Like climb a tree early in the morning, get in it, and then when the morning commuters start walking past, shout 'HOW THE HELL DID I GET UP HERE???'

Or get in it the wrong way up and start running down the street shouting 'IM BLIND, IM BLIND'

or hang it from a tree in a park, and then when someone walks by, shout 'HOLY CRAP, THE BUTTERFLY THAT CAME OUT OF THAT MUST BE ENORMOUS!'

The possibilitys are endless!

draper
27-09-06, 03:13 PM
^^ brilliant !!

and film the lot !!


and no were not shring a sleeping bag, my mate wants another trip to newquay (he used to go quite often apparently) and i suggested maybe the 7th oct

Matt2107
27-09-06, 03:43 PM
and no were not shring a sleeping bag, my mate wants another trip to newquay (he used to go quite often apparently) and i suggested maybe the 7th oct

Make sure you dont prop up the bar this time and we wont all have to piss off without you. lol

BT your suggestions have given me some ideas. ;)

Lucky Luke!
27-09-06, 04:36 PM
Or dirty sanchez stylee, give it to draper, In the middle of the night attach it to your car then speed off round a field.

draper
27-09-06, 05:18 PM
Or dirty sanchez stylee, give it to draper, In the middle of the night attach it to your car then speed off round a field.

:wtf:

Tazzy
27-09-06, 05:20 PM
Roflmfao! Lol

Lucky Luke!
27-09-06, 09:15 PM
Draper would probably kill you but for everyone else would be a laugh!

Tazzy
28-09-06, 04:12 AM
would be funny to watch though

how bout us NLers get together for a camping trip sometime?

you gona come along draper?

LOL

draper
28-09-06, 08:37 AM
you nasty bastds !! youd need to get up early to pull one over on me tho

Matt2107
28-09-06, 09:24 AM
would be funny to watch though

how bout us NLers get together for a camping trip sometime?
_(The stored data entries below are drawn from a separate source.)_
(* ===== verification/Examples.v ===== *)
(** Small concrete media, with the invariant: what the theorems are applied to. *)

From Stdlib Require Import ZArith Lia.
From stdpp Require Import base tactics list gmap numbers option strings.
From S2P Require Import Prelude Bytes TimeUtils Checksum Interface Os SocketIO State Spec.
From S2P Require Import DeviceNode NodeStates PhysicalMedium Invariant.

(** The iteration order a map lists its entries in. *)
#[local] Instance map_order : HashOrder := {| hash_order := map_to_list; hash_order_perm m := reflexivity _ |}.

(** A system with the answers [script] to give. *)
Definition os_of (script : list answer) : os := Os script [].
Definition ans (rv : Z) (data : list Z) : answer := Answer rv 0 data (Timespec 0 0) [] [].
Definition ans_time (rv : Z) (t : timespec) : answer := Answer rv 0 [] t [] [].
Definition ans_events (rv : Z) (evs : list epoll_event) : answer :=
  Answer rv 0 [] (Timespec 0 0) evs [].

Definition medium_of (st : PhysicalMediumState) (hash reg : gmap Z nat) (tx : list nat) : medium :=
  Medium st (Timespec 0 0) hash reg false [] tx 0 0 0.

(** Node [p], whose Socket is at address [4096 * (p + 1)] on descriptor [p + 5]. *)
Definition sock (p : nat) : Z := 4096 * (p + 1).
Definition reg_node (p : nat) : device_node :=
  set_dn_regTimer (set_started true (NodeTimer.make 0 0 REGISTRATION_TIME 0))
    (set_dn_medium true (DeviceNode_pimpl (sock p) (p + 5))).
Definition active_node (p : nat) : device_node :=
  set_dn_curState ActiveState (set_dn_medium true (DeviceNode_pimpl (sock p) (p + 5))).
Definition tx_node (p k : nat) : device_node :=
  set_dn_txPkt (Some k) (set_dn_curState TxState
    (set_dn_txTimer (set_started true (NodeTimer.make 0 0 0 4000000)) (active_node p))).
Definition pkt_of (p : nat) (frame : list Z) : NetSimPacket :=
  Packet (replicate 26 0 ++ le_bytes 2 (htons (length frame)) ++ replicate 6 0 ++ frame)
    (34 + length frame) p false 0.

(** No node; one registering node; one and two active nodes; one and two nodes
    transmitting. *)
Definition empty_world (sc : list answer) : world :=
  World (os_of sc) ∅ ∅ 0 (medium_of IDLE ∅ ∅ []).
Definition reg_world (sc : list answer) : world :=
  World (os_of sc) {[1%nat := reg_node 1]} ∅ 0 (medium_of IDLE ∅ {[sock 1 := 1%nat]} []).
Definition active_world (sc : list answer) : world :=
  World (os_of sc) {[1%nat := active_node 1]} ∅ 0 (medium_of IDLE {[sock 1 := 1%nat]} ∅ []).
Definition tx_world (sc : list answer) : world :=
  World (os_of sc) {[1%nat := tx_node 1 0]} {[0%nat := pkt_of 1 [7; 8; 9]]} 1
    (medium_of TX_802514_FRAME {[sock 1 := 1%nat]} ∅ [1%nat]).
Definition two_active_world (sc : list answer) : world :=
  World (os_of sc) (<[2%nat := active_node 2]> {[1%nat := active_node 1]}) ∅ 0
    (medium_of IDLE (<[sock 2 := 2%nat]> {[sock 1 := 1%nat]}) ∅ []).
Definition two_tx_world (sc : list answer) : world :=
  World (os_of sc) (<[2%nat := tx_node 2 1]> {[1%nat := tx_node 1 0]})
    (<[1%nat := pkt_of 2 [1; 2]]> {[0%nat := pkt_of 1 [7; 8; 9]]}) 2
    (medium_of TX_802514_FRAME (<[sock 2 := 2%nat]> {[sock 1 := 1%nat]}) ∅ [1%nat; 2%nat]).

(** ** The invariant, one move at a time *)

Lemma InvS_empty nx : InvS ∅ ∅ nx ∅ ∅ [] [].
Proof.
  split; try (intros *; rewrite ?lookup_empty; discriminate).
  - constructor.
  - intros p []%not_elem_of_nil.
  - intros k []. discriminate.
Qed.

(** What is left of the side conditions of a move on a concrete world. *)
Ltac concrete := try done; try (apply not_elem_of_nil); try (by apply list_elem_of_singleton);
  try (intros q nq Hq; revert Hq; rewrite ?lookup_insert_Some, ?lookup_singleton_Some; naive_solver).

Lemma InvS_reg1 : InvS {[1%nat := reg_node 1]} ∅ 0 {[sock 1 := 1%nat]} ∅ [] [].
Proof. apply (InvS_add (InvS_empty 0) 1 (reg_node 1)); concrete. Qed.

Lemma InvS_active1 : InvS {[1%nat := active_node 1]} ∅ 0 ∅ {[sock 1 := 1%nat]} [] [].
Proof. refine (InvS_register InvS_reg1 1 (reg_node 1) (active_node 1) _ _ _ _ _ _ _ _); concrete. Qed.

Lemma InvS_tx1 :
  InvS {[1%nat := tx_node 1 0]} {[0%nat := pkt_of 1 [7; 8; 9]]} 1 ∅ {[sock 1 := 1%nat]} [] [1%nat].
Proof.
  refine (InvS_start_tx InvS_active1 1 (active_node 1) (tx_node 1 0) (pkt_of 1 [7; 8; 9])
    _ _ _ _ _ _ _ _ _); concrete.
Qed.

Lemma Inv_empty sc : Inv (empty_world sc).
Proof. split; [apply InvS_empty|done]. Qed.
Lemma Inv_reg sc : Inv (reg_world sc).
Proof. split; [apply InvS_reg1|done]. Qed.
Lemma Inv_active sc : Inv (active_world sc).
Proof. split; [apply InvS_active1|done]. Qed.
Lemma Inv_tx sc : Inv (tx_world sc).
Proof. split; [apply InvS_tx1|done]. Qed.

(** ** The media with two nodes *)

Lemma InvS_two_reg :
  InvS (<[2%nat := reg_node 2]> {[1%nat := active_node 1]}) ∅ 0
    {[sock 2 := 2%nat]} {[sock 1 := 1%nat]} [] [].
Proof. refine (InvS_add InvS_active1 2 (reg_node 2) _ _ _ _ _ _ _ _ _); concrete. Qed.

Lemma InvS_two_active :
  InvS (<[2%nat := active_node 2]> {[1%nat := active_node 1]}) ∅ 0
    ∅ (<[sock 2 := 2%nat]> {[sock 1 := 1%nat]}) [] [].
Proof. refine (InvS_register InvS_two_reg 2 (reg_node 2) (active_node 2) _ _ _ _ _ _ _ _); concrete. Qed.

Lemma InvS_two_tx1 :
  InvS (<[2%nat := active_node 2]> {[1%nat := tx_node 1 0]}) {[0%nat := pkt_of 1 [7; 8; 9]]} 1
    ∅ (<[sock 2 := 2%nat]> {[sock 1 := 1%nat]}) [] [1%nat].
Proof.
  refine (InvS_start_tx InvS_two_active 1 (active_node 1) (tx_node 1 0) (pkt_of 1 [7; 8; 9])
    _ _ _ _ _ _ _ _ _); concrete.
Qed.

Lemma InvS_two_tx :
  InvS (<[2%nat := tx_node 2 1]> {[1%nat := tx_node 1 0]})
    (<[1%nat := pkt_of 2 [1; 2]]> {[0%nat := pkt_of 1 [7; 8; 9]]}) 2
    ∅ (<[sock 2 := 2%nat]> {[sock 1 := 1%nat]}) [] [1%nat; 2%nat].
Proof.
  refine (InvS_start_tx InvS_two_tx1 2 (active_node 2) (tx_node 2 1) (pkt_of 2 [1; 2])
    _ _ _ _ _ _ _ _ _); concrete.
Qed.

Lemma Inv_two_active sc : Inv (two_active_world sc).
Proof. split; [apply InvS_two_active|done]. Qed.
Lemma Inv_two_tx sc : Inv (two_tx_world sc).
Proof. split; [apply InvS_two_tx|done]. Qed.

(** None of them is unclean. *)
Lemma Clean_two_tx sc : Clean (two_tx_world sc).
Proof.
  split; cbn.
  - intros p [-> |[-> |[]%not_elem_of_nil]%elem_of_cons]%elem_of_cons; eauto.
  - intros k. rewrite lookup_insert_is_Some, lookup_singleton_is_Some.
    intros [<-|[_ <-]]; [exists 2%nat|exists 1%nat]; eexists; done.
Qed.
Lemma Clean_tx sc : Clean (tx_world sc).
Proof.
  split; cbn.
  - intros p ->%list_elem_of_singleton. eauto.
  - intros k. rewrite lookup_singleton_is_Some. intros <-. exists 1%nat. eexists; done.
Qed.
Lemma Clean_active sc : Clean (active_world sc).
Proof. split; cbn; [intros p []%not_elem_of_nil|intros k []; discriminate]. Qed.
you gona come along draper?

LOL

I think next years events will probably include some camping and extreme overnight drinking sessions.

Lucky Luke!
28-09-06, 10:36 AM
you nasty bastds !! youd need to get up early to pull one over on me tho

Or just stay up late!

draper
28-09-06, 10:48 AM
Or just stay up late!

youd have to stay up for days - and the stella would get the better of you before me ;)

Lucky Luke!
28-09-06, 12:38 PM
No it wouldnt, i hate stella!

Novadex
28-09-06, 03:40 PM
Father Delany was walking home after his sermon late one night when he came upon this intoxicated tramp on the sidewalk. Wanting to help, he asked the man, "Do you live here?"
"Yesh," the man slowly replied.
"Would you like me to help you upstairs?" the father asked.
"Yesh," the man slowly sputtered.
When they got up on the second floor he asked, "Is this your floor?"
"Yesh," again the man replied.
Then Father Delany got to thinking that maybe he didn't want to face the man's irate wife because she may think he was the one who got the man drunk. So, he opened the first door he came to and shoved him through it, then went back downstairs.
But lo and behold when he went back outside, there was another tramp lying on the sidewalk. So he asked that man, "Do you live here?"
"Yesh."
"Would you like me to help you upstairs?"
"Yesh."
So he did and put him in the same door with the first tramp. Then went back downstairs, where, to his surprise, there was another tramp.
So he started over to him. But before he got to him, the tramp staggered over to a policeman and cried, "For God's sake, offisher, protect me from thish man. He'sh been doing nothing all night long but takin' me upstairsh and throwing me down the elevator shaft!"